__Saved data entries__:
(** X10.  For a constructed object the summary counts what it names: the
    genus count is the number of distinct derived genera of the geophytes,
    the family count is the number of families in the tree, which are the
    families the taxonomy reference gives for those genera, and the counts
    are ordered: families ≤ genera ≤ geophytes, non-cultivars ≤ geophytes. *)
Theorem summary_counts cp t self :
  CalscapeGeophytes_init cp t = Ok self →
  num_genera (summary self)
    = size (set_map genus_of (geophytes self) : gset string) ∧
  num_families (summary self) = size (dom (family_tree self)) ∧
  (∀ fam, fam ∈ dom (family_tree self) ↔
     ∃ s, s ∈ geophytes self ∧ family_for_genus t (genus_of s) = Ok fam) ∧
  (num_families (summary self) ≤ num_genera (summary self))%nat ∧
  (num_genera (summary self) ≤ num_geophytes (summary self))%nat ∧
  (num_no_cultivars (summary self) ≤ num_geophytes (summary self))%nat.
Proof.
  intros Hinit. pose proof Hinit as (ft & Hrun & ->)%init_Ok.
  destruct (set_family_tree_fields ft (select cp t)) as (_ & _ & _ & Hg & Hft).
  unfold summary. cbn [num_genera num_families num_geophytes num_no_cultivars].
  rewrite Hg, Hft. clear Hinit Hg Hft.
  generalize dependent (geophytes (select cp t)). intros geo Hrun.
  destruct (build_keys _ _ _ Hrun) as [Hpairs Hfams].
  assert (Hmapped : ∀ s, s ∈ geo → is_Some (genus_to_family t !! genus_of s)).
  { intros s Hs. apply (build_Ok_mapped _ _ _ _ Hrun). by apply elem_of_elements. }
  assert (Hnd : NoDup (tree_pairs ft).*2).
  { apply NoDup_fmap_2_strong; [|apply NoDup_tree_pairs].
    intros [f g] [f' g'] (s & _ & _ & Hf)%elem_of_tree_pairs%Hpairs
      (s' & _ & _ & Hf')%elem_of_tree_pairs%Hpairs Heq.
    simpl in Heq. subst g'. congruence. }
  assert (Hgenera : (tree_pairs ft).*2 ≡ₚ elements (set_map genus_of geo : gset string)).
  { apply NoDup_Permutation; [done|apply NoDup_elements|].
    intros g. rewrite elem_of_elements, elem_of_map, list_elem_of_fmap. split.
    - intros ([f g'] & -> & (s & Hs & <- & _)%elem_of_tree_pairs%Hpairs).
      exists s. split; [done | by apply elem_of_elements in Hs].
    - intros (s & -> & Hs). destruct (Hmapped s Hs) as [f Hf].
      exists (f, genus_of s). split; [done|].
      apply elem_of_tree_pairs, Hpairs. exists s.
      split; [by apply elem_of_elements | done]. }
  assert (E3 : length (tree_pairs ft)
               = size (set_map genus_of geo : gset string)).
  { transitivity (length (tree_pairs ft).*2); [by rewrite length_fmap|].
    rewrite Hgenera. reflexivity. }
  assert (E1 : sum_list (size <$> (map_to_list ft).*2)
               = size (set_map genus_of geo : gset string)).
  { by rewrite <- length_tree_pairs. }
  assert (E2 : size ft = size (dom ft)) by by rewrite size_dom.
  split; [exact E1|]. split; [exact E2|]. split_and!.
  - intros fam. rewrite elem_of_dom, Hfams. split.
    + intros (s & Hs%elem_of_elements & Hf). exists s. split; [done|].
      by apply family_for_genus_Ok.
    + intros (s & Hs & Hf%family_for_genus_Ok). exists s.
      split; [by apply elem_of_elements | done].
  - rewrite E1, <- E3.
    transitivity (length (tree_pairs ft).*1); [|by rewrite length_fmap].
    rewrite <- (length_map_to_list ft), <- (length_fmap fst (map_to_list ft)).
    apply submseteq_length, NoDup_submseteq; [apply NoDup_fst_map_to_list|].
    intros f (fm & -> & Hfm)%list_elem_of_fmap. destruct fm as [f m].
    apply elem_of_map_to_list in Hfm. simpl.
    destruct (Hfams f) as [(s & Hs & Hf) _]; [by eexists|].
    apply list_elem_of_fmap. exists (f, genus_of s). split; [done|].
    apply elem_of_tree_pairs, Hpairs. eauto.
  - rewrite E1, <- E3.
    transitivity (length (genus_of <$> elements geo));
      [|by rewrite length_fmap].
    rewrite <- (length_fmap snd (tree_pairs ft)).
    apply submseteq_length, NoDup_submseteq; [done|].
    intros g ([f g'] & -> & (s & Hs & <- & _)%elem_of_tree_pairs%Hpairs)%list_elem_of_fmap.
    simpl. by apply list_elem_of_fmap_2.
  - apply length_filter.
Qed.

Lemma summary_counts_witness :
  CalscapeGeophytes_init Sample.plants Sample.taxa = Ok Sample.object ∧
  num_genera (summary Sample.object) = 3 ∧
  num_genera (summary Sample.object)
    = size (set_map genus_of (geophytes Sample.object) : gset string).
Proof.
  assert (H : CalscapeGeophytes_init Sample.plants Sample.taxa
              = Ok Sample.object) by (vm_compute; reflexivity).
  split; [exact H|]. split; [vm_compute; reflexivity|].
  apply (summary_counts Sample.plants Sample.taxa Sample.object H).
Defined.

(** ** What the report holds *)

(** X11.  The rows computed for a constructed object are its geophytes, one
    row each and none twice, less the cultivars when [exclude_cultivars] is
    set: a name is the species of a row exactly when it is a geophyte that
    passes the cultivar test; and each row carries the derived genus of its
    species, the family the taxonomy reference gives for that genus, and
    the common name and URL the table holds for the species. *)
Theorem csv_rows_exact cp t self exclude_cultivars rows :
  CalscapeGeophytes_init cp t = Ok self →
  csv_rows self exclude_cultivars = Ok rows →
  (∀ s, (∃ r, r ∈ rows ∧ row_species r = s) ↔
        s ∈ geophytes self ∧ (exclude_cultivars && is_cultivar s) = false) ∧
  (∀ r, r ∈ rows →
     row_genus r = genus_of (row_species r) ∧
     family_for_genus t (row_genus r) = Ok (row_family r) ∧
     common_name_for_species cp (row_species r) = Ok (row_common_name r) ∧
     url_for_species cp (row_species r) = Ok (row_url r)) ∧
  NoDup (row_species <$> rows).
Proof.
  intros Hinit [Hkeys Hlook]%csv_rows_Ok.
  destruct (init_fields _ _ _ Hinit) as (Hp & _ & _ & _). rewrite Hp in Hlook.
  assert (Hin : ∀ r, r ∈ rows →
            row_key r ∈ csv_triples (family_tree self) ∧
            kept exclude_cultivars (row_key r)).
  { intros r Hr. apply (list_elem_of_fmap_2 row_key) in Hr.
    rewrite Hkeys in Hr. apply list_elem_of_filter in Hr. tauto. }
  split_and!.
  - intros s. split.
    + intros (r & Hr & <-). destruct (Hin r Hr) as [Hc%elem_of_csv_triples Hk].
      apply (init_cells _ _ _ Hinit) in Hc as (Hgeo & _ & _).
      split; [exact Hgeo | exact Hk].
    + intros [Hs Hkept].
      destruct (init_geophyte_placed _ _ _ _ Hinit Hs) as (fam & _ & Hc).
      assert (Htr : (fam, genus_of s, s)
                    ∈ filter (kept exclude_cultivars)
                        (csv_triples (family_tree self))).
      { apply list_elem_of_filter. split; [done|].
        by apply elem_of_csv_triples. }
      rewrite <- Hkeys in Htr.
      apply list_elem_of_fmap in Htr as (r & Hr & Hin').
      exists r. split; [done|]. unfold row_key in Hr.
      by injection Hr as _ _ <-.
  - intros r Hr. destruct (Hin r Hr) as [Hc%elem_of_csv_triples _].
    apply (init_cells _ _ _ Hinit) in Hc as (Hgeo & Hgenus & Hfam).
    simpl in *. rewrite Forall_forall in Hlook.
    destruct (Hlook r Hr) as [Hcn Hurl].
    split; [done|]. split; [by apply family_for_genus_Ok|].
    unfold common_name_for_species, url_for_species.
    by rewrite !lookup_key_Ok.
  - assert (E : row_species <$> rows = (row_key <$> rows).*2).
    { rewrite <- list_fmap_compose. done. }
    rewrite E, Hkeys.
    apply NoDup_fmap_2_strong; [|apply NoDup_filter, NoDup_csv_triples].
    intros [[f g] s] [[f' g'] s'] [_ Hc%elem_of_csv_triples]%list_elem_of_filter
      [_ Hc'%elem_of_csv_triples]%list_elem_of_filter Heq.
    simpl in *. subst s'.
    by destruct (init_cell_unique _ _ _ _ _ _ _ _ Hinit Hc Hc') as [-> ->].
Qed.

Lemma csv_rows_exact_witness :
  CalscapeGeophytes_init Sample.plants Sample.taxa = Ok Sample.object ∧
  csv_rows Sample.object true = Ok Sample.report_kept ∧
  "Camassia quamash 'Orion'" ∈ geophytes Sample.object ∧
  (∃ r, r ∈ Sample.report_kept ∧ row_species r = "Brodiaea elegans") ∧
  ¬ (∃ r, r ∈ Sample.report_kept ∧
          row_species r = "Camassia quamash 'Orion'").
Proof.
  assert (H0 : CalscapeGeophytes_init Sample.plants Sample.taxa
               = Ok Sample.object) by (vm_compute; reflexivity).
  assert (H1 : csv_rows Sample.object true = Ok Sample.report_kept)
    by (vm_compute; reflexivity).
  destruct (csv_rows_exact _ _ _ _ _ H0 H1) as (Hiff & _ & _).
  split; [exact H0|]. split; [exact H1|].
  split; [vm_compute; reflexivity|]. split.
  - apply Hiff. split; [vm_compute; reflexivity | reflexivity].
  - intros [_ Hk]%Hiff. discriminate Hk.
Defined.

(** ** The whole program *)

Section Program.
Implicit Types (sheet : Worksheet) (taxa_rows : list TaxonRow).

Lemma select_empty_table t :
  geophytes (select Sample.no_plants t) = ∅.
Proof.
  apply set_eq. intros s. rewrite elem_of_select. split.
  - intros (genus & _ & Hs). unfold species_for_genus in Hs. simpl in Hs.
    by rewrite lookup_empty in Hs.
  - by intros ?%not_elem_of_empty.
Qed.

Lemma header_only_table sheet :
  headers_ok sheet → (max_row sheet ≤ 6)%nat →
  CalscapePlants_init sheet = Ok Sample.no_plants.
Proof.
  intros (HA & HB & HW) Hmax. unfold CalscapePlants_init.
  rewrite !get_column_outcome.
  rewrite !decide_True by done.
  replace (max_row sheet - 6) with 0 by lia. done.
Qed.

Lemma bind_Ok {A B} (a : A) (f : A → result B) : (Ok a ≫= f) = f a.
Proof. done. Qed.

Lemma bind_Raise {A B} (e : exn) (f : A → result B) :
  (Raise e ≫= f) = Raise e.
Proof. done. Qed.

Lemma init_of_empty_selection cp t :
  geophytes (select cp t) = ∅ →
  CalscapeGeophytes_init cp t = Ok (set_family_tree ∅ (select cp t)).
Proof.
  intros H. unfold CalscapeGeophytes_init. rewrite H, elements_empty.
  reflexivity.
Qed.
(** * autopilot: zero-downtime push and rollback for Cloud Foundry

    A shallow embedding of [autopilot.go].  The plugin talks to the platform
    through [plugin.CliConnection], prints to standard output and may leave
    the process through [os.Exit]; all three are explicit here: a program
    is a function from the process state to an outcome and a new process
    state, and every call made on the connection is appended to a log, so
    that what an operation "does" can be read off the commands it issued. *)

From Stdlib Require Import ZArith String Ascii List Floats.
From stdpp Require Import base gmap strings list.
(** * The STM32 package discovery engine (PackageManager)

    A shallow embedding of the [PackageManager] class: package
    identification, board enumeration, project enumeration and project
    import, together with the string utilities and the regular expressions
    the class relies on.

    Strings are modelled as [string] over 8-bit characters: names and file
    contents are taken to be ASCII; a character above 127 is never a letter,
    a digit or white space.  The file system, the folder dialog and the XML
    and JSON parsers are the environment of the class and are passed as
    oracles. *)

From Stdlib Require Import String Ascii List Bool Arith Lia.
Import ListNotations.
Open Scope string_scope.

(* ================================================================== *)
(** ** Characters and JavaScript string methods *)

Module Js.

Definition code (c : ascii) : nat := nat_of_ascii c.

Definition between (lo hi : nat) (c : ascii) : bool :=
  ((lo <=? code c) && (code c <=? hi))%nat.

(** [[A-Z]], [[a-z]], [\d], [\w], [\s] on ASCII. *)
Definition isUpper : ascii -> bool := between 65 90.
Definition isLower : ascii -> bool := between 97 122.
Definition isDigit : ascii -> bool := between 48 57.
Definition isWord (c : ascii) : bool :=
  isUpper c || isLower c || isDigit c || Ascii.eqb c "_".
Definition isSpace (c : ascii) : bool :=
  between 9 13 c || Ascii.eqb c " ".
Definition isLineTerminator (c : ascii) : bool :=
  ((code c =? 10) || (code c =? 13))%nat.

Definition lowerChar (c : ascii) : ascii :=
  if isUpper c then ascii_of_nat (code c + 32) else c.
Definition upperChar (c : ascii) : ascii :=
  if isLower c then ascii_of_nat (code c - 32) else c.

Fixpoint map (f : ascii -> ascii) (s : string) : string :=
  match s with
  | EmptyString => EmptyString
  | String c r => String (f c) (map f r)
  end.

(** [s.toLowerCase()] and [s.toUpperCase()]. *)
Definition toLowerCase : string -> string := map lowerChar.
Definition toUpperCase : string -> string := map upperChar.

(** [s.startsWith(t)]. *)
Fixpoint startsWith (s t : string) {struct t} : bool :=
  match t with
  | EmptyString => true
  | String b t' =>
      match s with
      | EmptyString => false
      | String a s' => Ascii.eqb a b && startsWith s' t'
      end
  end.

(** [s.includes(t)]: [t] occurs at some offset of [s]. *)
Fixpoint includes (s t : string) : bool :=
  startsWith s t ||
  match s with
  | EmptyString => false
  | String _ s' => includes s' t
  end.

__Instructions for the task__:
Each line from the one containing "From Stdlib Require Import String" through the last line of the entries above is to be returned exactly, and no others.

__Result of the task__:
From Stdlib Require Import String Ascii List Bool Arith Lia.
Import ListNotations.
Open Scope string_scope.

(* ================================================================== *)
(** ** Characters and JavaScript string methods *)

Module Js.

Definition code (c : ascii) : nat := nat_of_ascii c.

Definition between (lo hi : nat) (c : ascii) : bool :=
  ((lo <=? code c) && (code c <=? hi))%nat.

(** [[A-Z]], [[a-z]], [\d], [\w], [\s] on ASCII. *)
Definition isUpper : ascii -> bool := between 65 90.
Definition isLower : ascii -> bool := between 97 122.
Definition isDigit : ascii -> bool := between 48 57.
Definition isWord (c : ascii) : bool :=
  isUpper c || isLower c || isDigit c || Ascii.eqb c "_".
Definition isSpace (c : ascii) : bool :=
  between 9 13 c || Ascii.eqb c " ".
Definition isLineTerminator (c : ascii) : bool :=
  ((code c =? 10) || (code c =? 13))%nat.

Definition lowerChar (c : ascii) : ascii :=
  if isUpper c then ascii_of_nat (code c + 32) else c.
Definition upperChar (c : ascii) : ascii :=
  if isLower c then ascii_of_nat (code c - 32) else c.

Fixpoint map (f : ascii -> ascii) (s : string) : string :=
  match s with
  | EmptyString => EmptyString
  | String c r => String (f c) (map f r)
  end.

(** [s.toLowerCase()] and [s.toUpperCase()]. *)
Definition toLowerCase : string -> string := map lowerChar.
Definition toUpperCase : string -> string := map upperChar.

(** [s.startsWith(t)]. *)
Fixpoint startsWith (s t : string) {struct t} : bool :=
  match t with
  | EmptyString => true
  | String b t' =>
      match s with
      | EmptyString => false
      | String a s' => Ascii.eqb a b && startsWith s' t'
      end
  end.

(** [s.includes(t)]: [t] occurs at some offset of [s]. *)
Fixpoint includes (s t : string) : bool :=
  startsWith s t ||
  match s with
  | EmptyString => false
  | String _ s' => includes s' t
  end.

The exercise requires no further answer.